Nove minuti di pure follia per i capitolini che faticano a trovare il giusto equilibrio in campo. Stavolta, però, i tifosi colpevolizzano Di Francesco per i cambi: con l'inserimento di Luca Pellegrini esterno alto d'attacco e Pastore in attacco, il Cagliari conquista terreno in campo e il risultato finale ne è la prova.

Il primo tempo è stato di stampo giallorosso. La Roma è autrice di una prova buonissima nei primi 45 minuti nel corso dei quali oltre ad essere padrona del campo era riuscita a passare in vantaggio con Cristante e Kolarov. Nel secondo tempo, il Cagliari acquista maggiore fiducia, ma fino all'80, la Roma aveva il risultato in mano. All'84', però, i sardi trovano il guizzo vincente per ribaltare la situazione. Ionita accorcia le distanze e Sau, al 95', completa l'opera.
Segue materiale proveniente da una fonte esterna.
(** ** Comparisons and guarded division *)

Lemma gt0_spec (a : Q) : gt0 a = true ↔ (0 < a)%Q.
Proof.
  unfold gt0, Qlt. simpl. rewrite Z.ltb_lt. lia.
Qed.

Lemma lt0_spec (a : Q) : lt0 a = true ↔ (a < 0)%Q.
Proof.
  unfold lt0, Qlt. simpl. rewrite Z.ltb_lt. lia.
Qed.

Lemma div_gt0 (a b : Q) : gt0 b = true → div a b = OK (a / b)%Q.
Proof.
  intros Hb. unfold div.
  destruct (Qeq_bool b 0) eqn:E; [|done].
  apply Qeq_bool_eq in E. apply gt0_spec in Hb.
  rewrite E in Hb. by apply Qlt_irrefl in Hb.
Qed.

Lemma classify_spec (x : Q) :
  ((0 < x)%Q → classify x = "Profit") ∧
  ((x < 0)%Q → classify x = "Loss") ∧
  ((x == 0)%Q → classify x = "Break-Even").
Proof.
  unfold classify. repeat split; intros H.
  - apply gt0_spec in H. by rewrite H.
  - destruct (gt0 x) eqn:E.
    + apply gt0_spec in E. exfalso. eapply Qlt_irrefl, Qlt_trans; eauto.
    + apply lt0_spec in H. by rewrite H.
  - destruct (gt0 x) eqn:E1.
    { apply gt0_spec in E1. rewrite H in E1. by apply Qlt_irrefl in E1. }
    destruct (lt0 x) eqn:E2; [|done].
    apply lt0_spec in E2. rewrite H in E2. by apply Qlt_irrefl in E2.
Qed.

(** ** The derived metrics (lines 66-82) *)

Lemma guarded_div_OK (a b : Q) :
  (if gt0 b then div a b else OK 0%Q)
  = OK (if gt0 b then a / b else 0)%Q.
Proof. destruct (gt0 b) eqn:E; [by apply div_gt0|done]. Qed.

Lemma guarded_roi_OK (p s : Q) :
  (if gt0 s then q ← div p s; OK (q * 100)%Q else OK 0%Q)
  = OK (if gt0 s then p / s * 100 else 0)%Q.
Proof. destruct (gt0 s) eqn:E; [|done]. by rewrite (div_gt0 _ _ E). Qed.

Lemma guard_spec (b a : Q) :
  ((0 < b)%Q → (if gt0 b then a else 0%Q) = a) ∧
  (¬ (0 < b)%Q → (if gt0 b then a else 0%Q) = 0%Q).
Proof.
  split; intros H.
  - apply gt0_spec in H. by rewrite H.
  - destruct (gt0 b) eqn:E; [|done]. by apply gt0_spec in E.
Qed.

Lemma derive_row_OK (r : NamedRow) (revenue clicks : Q) :
  ∃ o, derive_row r revenue clicks = OK o ∧
       o_key o = m_key (nr_row r) ∧
       o_campaign_name o = campaign_name r ∧
       hourly_revenue o = revenue ∧ hourly_clicks o = clicks ∧
       o_estimated_earnings o = estimated_earnings (nr_row r) ∧
       o_total_clicks o = total_clicks (nr_row r) ∧
       metric_equations o.
Proof.
  unfold derive_row. rewrite !guarded_div_OK. simpl.
  rewrite guarded_roi_OK. simpl. eexists. split; [done|].
  unfold metric_equations; simpl. repeat split; try done; apply guard_spec.
Qed.

Lemma derive_total (rows : list NamedRow) :
  ∃ exact, derive rows = OK exact.
Proof.
  apply traverse_total, Forall_forall. intros [[r x] y] _.
  destruct (derive_row_OK r x y) as (o & Ho & _). by exists o.
Qed.

Lemma fillna_length s v : length s = length v → length (fillna s v) = length v.
Proof. intros H. unfold fillna. rewrite length_zip_with. lia. Qed.

Lemma group_diff_length {A} (grp : A → Z) col seen rows :
  length (group_diff grp col seen rows) = length rows.
Proof. revert seen. induction rows; intros; simpl; auto. Qed.

Lemma derive_rows (rows : list NamedRow) exact :
  derive rows = OK exact →
  Forall2 (λ r o, o_key o = m_key (nr_row r) ∧
                  o_campaign_name o = campaign_name r ∧
                  o_estimated_earnings o = estimated_earnings (nr_row r) ∧
                  o_total_clicks o = total_clicks (nr_row r) ∧
                  metric_equations o) rows exact ∧
  hourly_revenue <$> exact = hourly_revenue_col rows ∧
  hourly_clicks <$> exact = hourly_clicks_col rows.
Proof.
  intros H. apply traverse_OK in H.
  assert (Hl1 : length (hourly_revenue_col rows) = length rows).
  { unfold hourly_revenue_col. rewrite fillna_length;
      rewrite ?length_fmap, ?group_diff_length; done. }
  assert (Hl2 : length (hourly_clicks_col rows) = length rows).
  { unfold hourly_clicks_col. rewrite fillna_length;
      rewrite ?length_fmap, ?group_diff_length; done. }
  revert H Hl1 Hl2.
  generalize (hourly_revenue_col rows) (hourly_clicks_col rows).
  intros xs ys. revert xs ys exact.
  induction rows as [|r rows IH]; intros [|x xs] [|y ys] exact H; try done.
  - inversion H; subst. done.
  - simpl in H. inversion H as [|? o ? exact' Ho Hrest]; subst.
    intros [= Hl1] [= Hl2].
    destruct (IH xs ys exact' Hrest Hl1 Hl2) as (IH1 & IH2 & IH3).
    destruct (derive_row_OK r x y)
      as (o' & Ho' & Hk & Hn & Hr & Hc & He & Ht & Hm).
    simpl in Ho. rewrite Ho' in Ho. injection Ho as <-.
    split; [constructor; auto|].
    by rewrite !fmap_cons, Hr, Hc, IH2, IH3.
Qed.

(** ** Differencing by campaign (lines 62-63) *)

Lemma group_diff_lookup {A} (grp : A → Z) (col : A → Q) seen pre r post :
  group_diff grp col seen (pre ++ r :: post) !! length pre
  = Some ((λ p, col r - col p)%Q
            <$> last (filter (λ p, grp p = grp r) (reverse seen ++ pre))).
Proof.
  revert seen. induction pre as [|a pre IH]; intros seen; simpl.
  - by rewrite app_nil_r, filter_reverse, last_reverse.
  - rewrite IH, reverse_cons, <- app_assoc. done.
Qed.

Lemma diff_fillna_lookup (col : NamedRow → Q) pre r post :
  fillna (group_diff (campid ∘ nr_row) col [] (pre ++ r :: post))
         (col <$> pre ++ r :: post) !! length pre
  = Some (match previous_row pre r with
          | Some p => col r - col p
          | None => col r
          end)%Q.
Proof.
  unfold fillna. rewrite lookup_zip_with, group_diff_lookup. simpl.
  rewrite list_lookup_fmap, list_lookup_middle by done. simpl.
  unfold previous_row. by destruct (last _).
Qed.

(** ** Group keys (lines 37 and 43) *)

#[local] Instance key_le_trans : Transitive key_le.
Proof. intros [a1 a2] [b1 b2] [c1 c2]; unfold key_le; simpl; lia. Qed.

#[local] Instance key_le_total : Total key_le.
Proof. intros [a1 a2] [b1 b2]; unfold key_le; simpl; lia. Qed.

Lemma key_le_lt (a b : key) : key_le a b → a ≠ b → key_lt a b.
Proof.
  destruct a as [a1 a2], b as [b1 b2]. unfold key_le, key_lt; simpl.
  intros H Hne. destruct (decide (a2 = b2)) as [->|]; [|lia].
  destruct H as [|[-> _]]; [lia|done].
Qed.

Lemma StronglySorted_filter {A} (R : relation A) (P : A → Prop)
    `{∀ x, Decision (P x)} l :
  StronglySorted R l → StronglySorted R (filter P l).
Proof.
  induction 1 as [|x l Hl IH Hx]; [constructor|].
  rewrite filter_cons. destruct (decide (P x)); [|done].
  constructor; [done|]. apply Forall_forall. intros y Hy.
  apply list_elem_of_filter in Hy as [_ Hy]. by eapply Forall_forall in Hx.
Qed.

Lemma StronglySorted_strict (l : list key) :
  StronglySorted key_le l → NoDup l → StronglySorted key_lt l.
Proof.
  induction 1 as [|x l Hl IH Hx]; intros Hnd; [constructor|].
  apply NoDup_cons in Hnd as [Hx' Hnd]. constructor; [auto|].
  apply Forall_forall. intros y Hy. apply key_le_lt.
  - by eapply Forall_forall in Hx.
  - intros ->. done.
Qed.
Ai microfoni di Sky Sport, Di Francesco non nasconde la sua delusione: "Le cose vanno analizzate a 360 gradi. Il problema caratteriale l’ha sempre dimostrato, abbiamo subito il gol ed abbiamo avuto timore anche di tenere palla su ed addormentare la partita. Facciamo fatica a trovarle, abbiamo questi e ci sono tanti fuori. De Rossi è fuori da 40 giorni ed è il nostro leader. Servirebbe un time out per far capire queste cose. Dal settantesimo siamo stati fragili nel leggere determinate situazioni di gara".